YOUR TASK | Give every entry again, exactly.

*** Opening of RECORDS PROVIDED ***

Definition session_is_live (s : Session) : bool :=
  bool_decide (s.(sess_status) = SessionStatus.ACTIVE)
  || bool_decide (s.(sess_status) = SessionStatus.IDLE).

(** [session_daemon_liveness(...).in_roster], which entails [native_surface]. *)
Definition session_in_roster (live_short_ids : gset string) (s : Session) : bool :=
  match s.(sess_surface_ref) with
  | None => false
  | Some ref => _is_native_surface_ref ref && bool_decide (ref ∈ live_short_ids)
  end.

Definition live_for_ticket (tid cl : string) (live_short_ids : gset string) (s : Session)
  : bool :=
  String.eqb s.(sess_client) cl && session_is_live s
  && opt_is (ticket_id_for_session s.(sess_name)) tid
  && session_in_roster live_short_ids s.

Definition find_live_sessions_for_ticket (sessions : list Session) (tid cl : string)
  (live_short_ids : gset string) : list Session :=
  filter (λ s, live_for_ticket tid cl live_short_ids s = true) sessions.

(** ** Stage gates of a requeue *)

Definition is_pending_requeue_noop (task : TicketTask) (override : option string)
  (regress : bool) : bool :=
  bool_decide (task.(status) = QueueItemStatus.PENDING)
  && negb regress
  && match override with
     | None => true
     | Some v => String.eqb v (Stage.stage_value task.(stage))
     end.

Definition _validate_requeue_stages (task : TicketTask) (stages : list StageT)
  (target : StageT) : exn + unit :=
  if negb (bool_decide (task.(stage) ∈ stages)) then inl RequeueStageError
  else if negb (bool_decide (target ∈ stages)) then inl RequeueStageError
  else inr tt.

(** [stages.index(a) < stages.index(b)]; both are members where it is read. *)
Definition stage_before (stages : list StageT) (a b : StageT) : bool :=
  match index_of a stages, index_of b stages with
  | Some i, Some j => Nat.ltb i j
  | _, _ => false
  end.

(** [true] is ["regress"]. *)
Definition _classify_requeue_move (task : TicketTask) (stages : list StageT) (target : StageT)
  (regress infer : bool) : exn + bool :=
  match _validate_requeue_stages task stages target with
  | inl e => inl e
  | inr _ =>
      if negb (stage_before stages target task.(stage)) then inr false
      else if negb (regress || infer) then inl RequeueStageError
      else if negb (bool_decide (task.(status) ∈ _APPROVABLE_STATUSES))
           then inl RequeueStageError
      else inr true
  end.

Definition _forward_gate_applied (task : TicketTask) (a : RequeueArgs)
  : exn + bool * bool * bool :=
  let approvable := bool_decide (task.(status) ∈ _APPROVABLE_STATUSES) in
  let cancelled_ok :=
    a.(from_cancelled) && bool_decide (task.(status) ∈ _REQUEUE_FROM_CANCELLED_STATUSES) in
  let failed_ok :=
    a.(from_failed) && bool_decide (task.(status) ∈ _REQUEUE_FROM_FAILED_STATUSES) in
  let completed_ok :=
    a.(from_completed) && bool_decide (task.(status) ∈ _REQUEUE_FROM_COMPLETED_STATUSES) in
  if negb (approvable || cancelled_ok || failed_ok || completed_ok)
  then inl RequeueStateError
  else inr (cancelled_ok, failed_ok, completed_ok).

(** ** The adoption half *)

Definition _repin_target_stage (task : TicketTask) (override : option string)
  : exn + StageT :=
  match override with
  | None => inr task.(stage)
  | Some v => match Stage.of_value v with Some s => inr s | None => inl ValueError end
  end.

(** [inr true] is a refusal. *)
Definition adopted_requeue_refusal (task : TicketTask) (a : RequeueArgs) : exn + bool :=
  let repin := a.(repin_adopted_head) in
  let recheck := is_Some_b a.(adopt_recheck) in
  let drift := opt_is task.(disposition) ADOPTED_HEAD_DRIFT_DISPOSITION in
  let intake := opt_in task.(disposition) ADOPT_PR_PARK_DISPOSITIONS in
  if drift && negb repin then inr true
  else if repin && negb drift then inr true
  else
    let rest := inr (intake && negb recheck || recheck && negb intake) in
    if repin || recheck then
      match _repin_target_stage task a.(stage_override) with
      | inl e => inl e
      | inr s => if negb (bool_decide (s ∈ _REPIN_ALLOWED_STAGES)) then inr true else rest
      end
    else rest.

(** ** The operations *)

Section Requeue.
Context {C : Clock} {G : GateEnv} {E : OpsEnv}.

Definition _live_short_ids_or_refuse : exn + gset string :=
  match roster with
  | Some (Some ids) => inr ids
  | _ => inl RequeueRosterUnreadableError
  end.

Definition _refuse_if_live_session (sessions : list Session) (tid cl : string)
  (ignored : gset string) : exn + unit :=
  match _live_short_ids_or_refuse with
  | inl e => inl e
  | inr ids =>
      match filter (λ s, s.(sess_id) ∉ ignored)
              (find_live_sessions_for_ticket sessions tid cl ids) with
      | [] => inr tt
      | live => inl (RequeueLiveSessionError (map sess_id live))
      end
  end.

Definition _impl_bypass_worktree_path (task : TicketTask) (c : ClientConfig) : string :=
  worktree_path_for c (resolve_feature_branch task.(ticket_id) (Some c) (Some task)).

*** Close of RECORDS PROVIDED ***

SOLUTION BELOW |
Definition session_is_live (s : Session) : bool :=
  bool_decide (s.(sess_status) = SessionStatus.ACTIVE)
  || bool_decide (s.(sess_status) = SessionStatus.IDLE).

(** [session_daemon_liveness(...).in_roster], which entails [native_surface]. *)
Definition session_in_roster (live_short_ids : gset string) (s : Session) : bool :=
  match s.(sess_surface_ref) with
  | None => false
  | Some ref => _is_native_surface_ref ref && bool_decide (ref ∈ live_short_ids)
  end.

Definition live_for_ticket (tid cl : string) (live_short_ids : gset string) (s : Session)
  : bool :=
  String.eqb s.(sess_client) cl && session_is_live s
  && opt_is (ticket_id_for_session s.(sess_name)) tid
  && session_in_roster live_short_ids s.

Definition find_live_sessions_for_ticket (sessions : list Session) (tid cl : string)
  (live_short_ids : gset string) : list Session :=
  filter (λ s, live_for_ticket tid cl live_short_ids s = true) sessions.

(** ** Stage gates of a requeue *)

Definition is_pending_requeue_noop (task : TicketTask) (override : option string)
  (regress : bool) : bool :=
  bool_decide (task.(status) = QueueItemStatus.PENDING)
  && negb regress
  && match override with
     | None => true
     | Some v => String.eqb v (Stage.stage_value task.(stage))
     end.

Definition _validate_requeue_stages (task : TicketTask) (stages : list StageT)
  (target : StageT) : exn + unit :=
  if negb (bool_decide (task.(stage) ∈ stages)) then inl RequeueStageError
  else if negb (bool_decide (target ∈ stages)) then inl RequeueStageError
  else inr tt.

(** [stages.index(a) < stages.index(b)]; both are members where it is read. *)
Definition stage_before (stages : list StageT) (a b : StageT) : bool :=
  match index_of a stages, index_of b stages with
  | Some i, Some j => Nat.ltb i j
  | _, _ => false
  end.

(** [true] is ["regress"]. *)
Definition _classify_requeue_move (task : TicketTask) (stages : list StageT) (target : StageT)
  (regress infer : bool) : exn + bool :=
  match _validate_requeue_stages task stages target with
  | inl e => inl e
  | inr _ =>
      if negb (stage_before stages target task.(stage)) then inr false
      else if negb (regress || infer) then inl RequeueStageError
      else if negb (bool_decide (task.(status) ∈ _APPROVABLE_STATUSES))
           then inl RequeueStageError
      else inr true
  end.

Definition _forward_gate_applied (task : TicketTask) (a : RequeueArgs)
  : exn + bool * bool * bool :=
  let approvable := bool_decide (task.(status) ∈ _APPROVABLE_STATUSES) in
  let cancelled_ok :=
    a.(from_cancelled) && bool_decide (task.(status) ∈ _REQUEUE_FROM_CANCELLED_STATUSES) in
  let failed_ok :=
    a.(from_failed) && bool_decide (task.(status) ∈ _REQUEUE_FROM_FAILED_STATUSES) in
  let completed_ok :=
    a.(from_completed) && bool_decide (task.(status) ∈ _REQUEUE_FROM_COMPLETED_STATUSES) in
  if negb (approvable || cancelled_ok || failed_ok || completed_ok)
  then inl RequeueStateError
  else inr (cancelled_ok, failed_ok, completed_ok).

(** ** The adoption half *)

Definition _repin_target_stage (task : TicketTask) (override : option string)
  : exn + StageT :=
  match override with
  | None => inr task.(stage)
  | Some v => match Stage.of_value v with Some s => inr s | None => inl ValueError end
  end.

(** [inr true] is a refusal. *)
Definition adopted_requeue_refusal (task : TicketTask) (a : RequeueArgs) : exn + bool :=
  let repin := a.(repin_adopted_head) in
  let recheck := is_Some_b a.(adopt_recheck) in
  let drift := opt_is task.(disposition) ADOPTED_HEAD_DRIFT_DISPOSITION in
  let intake := opt_in task.(disposition) ADOPT_PR_PARK_DISPOSITIONS in
  if drift && negb repin then inr true
  else if repin && negb drift then inr true
  else
    let rest := inr (intake && negb recheck || recheck && negb intake) in
    if repin || recheck then
      match _repin_target_stage task a.(stage_override) with
      | inl e => inl e
      | inr s => if negb (bool_decide (s ∈ _REPIN_ALLOWED_STAGES)) then inr true else rest
      end
    else rest.

(** ** The operations *)

Section Requeue.
Context {C : Clock} {G : GateEnv} {E : OpsEnv}.

Definition _live_short_ids_or_refuse : exn + gset string :=
  match roster with
  | Some (Some ids) => inr ids
  | _ => inl RequeueRosterUnreadableError
  end.

Definition _refuse_if_live_session (sessions : list Session) (tid cl : string)
  (ignored : gset string) : exn + unit :=
  match _live_short_ids_or_refuse with
  | inl e => inl e
  | inr ids =>
      match filter (λ s, s.(sess_id) ∉ ignored)
              (find_live_sessions_for_ticket sessions tid cl ids) with
      | [] => inr tt
      | live => inl (RequeueLiveSessionError (map sess_id live))
      end
  end.

Definition _impl_bypass_worktree_path (task : TicketTask) (c : ClientConfig) : string :=
  worktree_path_for c (resolve_feature_branch task.(ticket_id) (Some c) (Some task)).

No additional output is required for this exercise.